Who is Mihriay?

Mihriay Erkin was born on February 23, 1990 in Tokkuzak Bazaar, Konisheher County, Kashgar, East Turkistan (also known as Xinjiang) in an intellectual family. From September 2007 to July 2009, she studied at the Beijing University of Posts and Telecommunications Minority Preparatory Program, China. From September 2009 to July 2013, she studied botanical biotechnology at Shanghai Jiao Tong University, China and won the Guanghua Academic Award during her studies. From 2014 to 2017, she studied for a Master’s degree in Plant Biotechnology at the University of Tokyo in Japan and received a Master’s degree. From 2018 to 2019, worked at Nara Institute of Science and Technology. She was forced to return to China on June 18, 2019, and was detained at the end of February 2020, and her body was handed over to his family on December 20 of that year.

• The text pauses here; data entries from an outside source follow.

(* ===== verification/MarketplaceGuard.v ===== *)
(** * The API gateway: marketplace guards

    [apps/api-gateway/src/marketplace]: the guards that ask the marketplace service for
    an organization's entitlements before a route runs. *)

From S2P Require Import Prelude Js Table MarketplaceData MarketplaceRepository MarketplaceClient Entitlement GatewayAuth.

Open Scope Z_scope.

(** [request.params], [request.body] and [request.query]: the strings [getOrgId] reads. *)
Record gateway_request := GatewayRequest {
  g_user : option request_user;
  params : option string * option string;   (* [orgId], [organizationId] *)
  body : option string * option string;
  query_org : option string;
}.

(** [a || b || ...] *)
Fixpoint first_truthy (l : list (option string)) : option string :=
  match l with
  | [] => None
  | o :: l' => if truthy_str o then o else first_truthy l'
  end.

Definition getOrgId (r : gateway_request) : option string :=
  first_truthy [(params r).1; (params r).2; (body r).1; (body r).2; query_org r].

(** [new ForbiddenException({ code, message })] *)
Definition coded (code message : string) : exn := Exn ForbiddenException message (Some 403) (Some code).

Definition isUsageLimitReached (e : MarketplaceEntitlementResponse) (dimension : string) : bool :=
  match first (fun u => String.eqb u.1 dimension) (e_usage e) with
  | Some u => included u.2 <=? used u.2
  | None => false
  end.

(** The dimension whose limit a feature is held to. *)
Definition limited_dimension (feature : string) : option (string * exn) :=
  if String.eqb feature "schemaCreate" then Some ("schema_create",
    coded "marketplace_schema_limit_reached" "Marketplace schema creation limit has been reached for this plan")
  else if String.eqb feature "issuance" || String.eqb feature "bulkIssuance" then Some ("issuance_txn",
    coded "marketplace_issuance_limit_reached" "Marketplace issuance transaction limit has been reached for this plan")
  else if String.eqb feature "verification" then Some ("verification_txn",
    coded "marketplace_verification_limit_reached" "Marketplace verification transaction limit has been reached for this plan")
  else None.

Section guard.
Context {E : Environment}.

Definition isMarketplaceEnabled : bool := flag "MARKETPLACE_ENABLED".
Definition isMarketplaceMeteringEnabled : bool := isMarketplaceEnabled && flag "MARKETPLACE_METERING_ENABLED".

(** [ask org] is the answer of the marketplace service. *)
Definition MarketplaceEntitlementGuard (feature : option string) (r : gateway_request)
    (ask : string -> result MarketplaceEntitlementResponse) : result bool :=
  match feature with
  | None => Ok true
  | Some f =>
      if String.eqb f "" || negb isMarketplaceEnabled || isPlatformAdmin (g_user r) then Ok true
      else match getOrgId r with
      | None => Ok true
      | Some org =>
          match ask org with
          | Throw _ => if flag "MARKETPLACE_REQUIRED"
                       then Throw (coded "marketplace_entitlement_unavailable" "Unable to verify Marketplace entitlements")
                       else Ok true
          | Ok e =>
              if Json.property_truthy f (e_features e) then
                match limited_dimension f with
                | Some (dim, err) => if isUsageLimitReached e dim then Throw err else Ok true
                | None => Ok true
                end
              else Throw (coded (str_or (e_blockedReason e) "marketplace_feature_not_allowed")
                            "Marketplace subscription does not allow this action")
          end
      end
  end.

Definition MarketplaceSubscriptionRequiredGuard (u : option request_user) : result bool :=
  if negb isMarketplaceEnabled || negb (flag "MARKETPLACE_REQUIRED") then Ok true
  else if isPlatformAdmin u then Ok true
  else Throw (coded "marketplace_subscription_required"
         "Organizations can only be created through a Microsoft Marketplace subscription.").
End guard.

(** ** Laws *)

Section laws.
Context {E : Environment}.

(** The usage in an answer of the service: the overage is what exceeds the included. *)
Lemma usage_overage org w e w' dim u : getEntitlements org w = (Ok e, w') -> (dim, u) ∈ e_usage e ->
  overage u = Z.max (used u - included u) 0.
Proof.
  unfold getEntitlements. destruct (isExemptOrg org); [intros [= <- <-] H; by apply elem_of_nil in H|].
  intros (sub & w1 & _ & H)%bind_ok_inv Hin. destruct sub as [s|]; [|injection H as <- _; by apply elem_of_nil in Hin].
  apply bind_ok_inv in H as (plan & w2 & _ & H). apply bind_ok_inv in H as (usage & w3 & Hu & H). injection H as <- _.
  unfold getUsage in Hu. apply bind_ok_inv in Hu as (start & w4 & _ & Hu). apply bind_ok_inv in Hu as (fin & w5 & _ & Hu).
  apply bind_ok_inv in Hu as (totals & w6 & _ & Hu). injection Hu as <- _.
  cbn [e_usage] in Hin. rewrite !elem_of_cons, elem_of_nil in Hin. by destruct Hin as [[= _ ->]|[[= _ ->]|[[= _ ->]|[[= _ ->]|[]]]]].
Qed.

(** An answer of the service, run against the database [w]. *)
Definition answers (w : world) (org : string) : result MarketplaceEntitlementResponse := (getEntitlements org w).1.


(** The requests the guard lets pass without asking. *)
Definition exempt_request (r : gateway_request) : bool :=
  negb isMarketplaceEnabled || isPlatformAdmin (g_user r) || bool_decide (getOrgId r = None).




(** An issuance the guard lets pass for an organization it asked about is never beyond
    what the plan includes: while the guard stands, no issuance becomes billable overage. *)
Theorem no_billable_issuance r w org e : exempt_request r = false -> getOrgId r = Some org -> answers w org = Ok e ->
  MarketplaceEntitlementGuard (Some "issuance") r (answers w) = Ok true ->
  forall u, first (fun u => String.eqb u.1 "issuance_txn") (e_usage e) = Some u -> used u.2 < included u.2 /\ overage u.2 = 0.
Proof.
  intros Hx Ho He Hg u Hu. unfold MarketplaceEntitlementGuard, exempt_request in *. simpl in Hg.
  apply orb_false_iff in Hx as [Hx _]. rewrite Hx, Ho, He in Hg. unfold isUsageLimitReached in Hg. rewrite Hu in Hg.
  destruct (Json.property_truthy _ _); [|done]. destruct (Z.leb_spec (included u.2) (used u.2)) as [|Hlt]; [done|].
  split; [done|]. unfold answers in He. destruct (getEntitlements org w) as [r' w'] eqn:E0. simpl in He. subst r'.
  apply first_Some in Hu as [Hu _]. destruct u as [dim u]. simpl in *. rewrite (usage_overage _ _ _ _ _ _ E0 Hu). lia.
Qed.
End laws.

(** ** At a sample deployment *)

Module GuardSample.
#[local] Instance env : Environment := Sample.environment [("MARKETPLACE_ENABLED", "true")].

Definition plan (issuances : Z) : marketplace_plan := Plan "offer" "plan" issuances 5 2 None None Json.JNull.

(** One issuance has been made under a plan that includes [n]. *)
Definition start (n : Z) : world := Sample.with_db
  (Tables [Sample.subscription Subscribed activated (Some "user1") (Some "org1")] [] [plan n] []
    [Billing "b1" "org1" (Some "s1") "issuance_completed" None "b1" 1714999990000 "2024-05" 1 Json.JNull] [] []) 0.

Definition asked : gateway_request := GatewayRequest None (Some "org1", None) (None, None) None.


Example no_billable_issuance_witness : exists u, used u = 1 /\ overage u = 0.
Proof.
  destruct (answers (start 2) "org1") as [e|x] eqn:He; [|vm_compute in He; discriminate].
  pose proof (no_billable_issuance asked (start 2) "org1" e eq_refl eq_refl He eq_refl) as H.
  vm_compute in He. injection He as <-. destruct (H _ eq_refl) as [_ Ho]. eexists. split; [|exact Ho]. reflexivity.
Defined.

(** The unit test of the guard expects issuance at the limit to pass; the guard refuses it. *)
Example issuance_at_limit : MarketplaceEntitlementGuard (Some "issuance") asked
    (fun org => Ok (Entitlements org None [("issuance", Json.JBool true)] [] [("issuance_txn", Figures 100 100 0)] None)) =
  Throw (coded "marketplace_issuance_limit_reached" "Marketplace issuance transaction limit has been reached for this plan").
Proof. vm_compute. reflexivity. Qed.
End GuardSample.
(** ** Authorization *)

(** A bearer token verified with the tenant's key for the expected audience and, when
    one is configured, for the expected application. *)
Definition token_accepted (authorization : option string) : Prop :=
  exists token kid tenant audience claims,
    authorization = Some ("Bearer " +:+ token) /\ jwt_kid token = Some kid /\
    env "MARKETPLACE_TENANT_ID" = Some tenant /\ env "MARKETPLACE_WEBHOOK_EXPECTED_AUDIENCE" = Some audience /\
    jwt_verify token tenant kid audience = Ok claims /\
    forall app, env "MARKETPLACE_WEBHOOK_EXPECTED_APP_ID" = Some app -> app <> "" -> claims.1 = Some app \/ claims.2 = Some app.

Lemma drop_bearer t : drop_chars 7 ("Bearer " +:+ t) = t.
Proof. by destruct t. Qed.

Lemma truthy_Some o : truthy_str o = true -> exists s, o = Some s /\ s <> "".
Proof. destruct o as [s|]; [|done]. simpl. intros H%negb_true_iff%String.eqb_neq. by exists s. Qed.

Lemma validate_ok a w u w' : validateAuthorization a w = (Ok u, w') ->
  (flag "MARKETPLACE_WEBHOOK_VALIDATE_JWT" = true -> token_accepted a).
Proof.
  unfold validateAuthorization. intros H Hf. rewrite Hf in H. cbn [negb] in H. destruct a as [a|]; [|done].
  destruct (Str.startsWith "Bearer " a) eqn:Hb; [|done]. apply Str.startsWith_spec in Hb as [t ->].
  cbn [negb] in H. rewrite drop_bearer in H. destruct (jwt_kid t) as [kid|] eqn:Hk; [|done].
  destruct (String.eqb kid ""); [done|].
  destruct (negb (truthy_str (env "MARKETPLACE_TENANT_ID"))) eqn:Ht; [done|].
  destruct (negb (truthy_str (env "MARKETPLACE_WEBHOOK_EXPECTED_AUDIENCE"))) eqn:Hau; [done|].
  apply negb_false_iff, truthy_Some in Ht as (tenant & Ht & _), Hau as (audience & Hau & _).
    rewrite Ht, Hau in H. cbn [orb] in H. rewrite run_bind in H. unfold lift in H. simpl in H.
  destruct (jwt_verify t tenant kid audience) as [claims|] eqn:Hv; [|done].
  exists t, kid, tenant, audience, claims. split_and!; try done. intros app Happ Hne. rewrite Happ in H.
  simpl in H. apply String.eqb_neq in Hne. rewrite Hne in H. simpl in H.
  destruct (decide (claims.1 = Some app)) as [|H1]; [by left|].
  destruct (decide (claims.2 = Some app)) as [|H2]; [by right|].
  by rewrite !bool_decide_false in H.
Qed.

Mihriay was actively involved in various social, scientific, and cultural activities in Japan. In September 2016, children from the original Misato Uyghur Language School in Misato city, Japan, spent two hours teaching the Uyghur language in their native language, which led to the improvement of mother tongue education in Japan. March 2019, in his testimony on March 17, he testified about his abducted father, aunt, nephew, and 16 students.

Mihriay Erkin volunteered to translate into English Uyghur testimonies and letters from her homeland that were circulated on social networking sites from May 2018 to April 2019 and collected by her uncle, Abduwali Ayup. She advised on the compilation of materials on learning the mother tongue of Uyghur children in exile.

Mihriay Erkin taught a mother tongue course in Kashgar on July 15, 2011, and has worked on it every summer holiday until 2013. After Abduwali Ayup’s arrest, she continued to teach mother tongue in Kashgar until she left for Japan.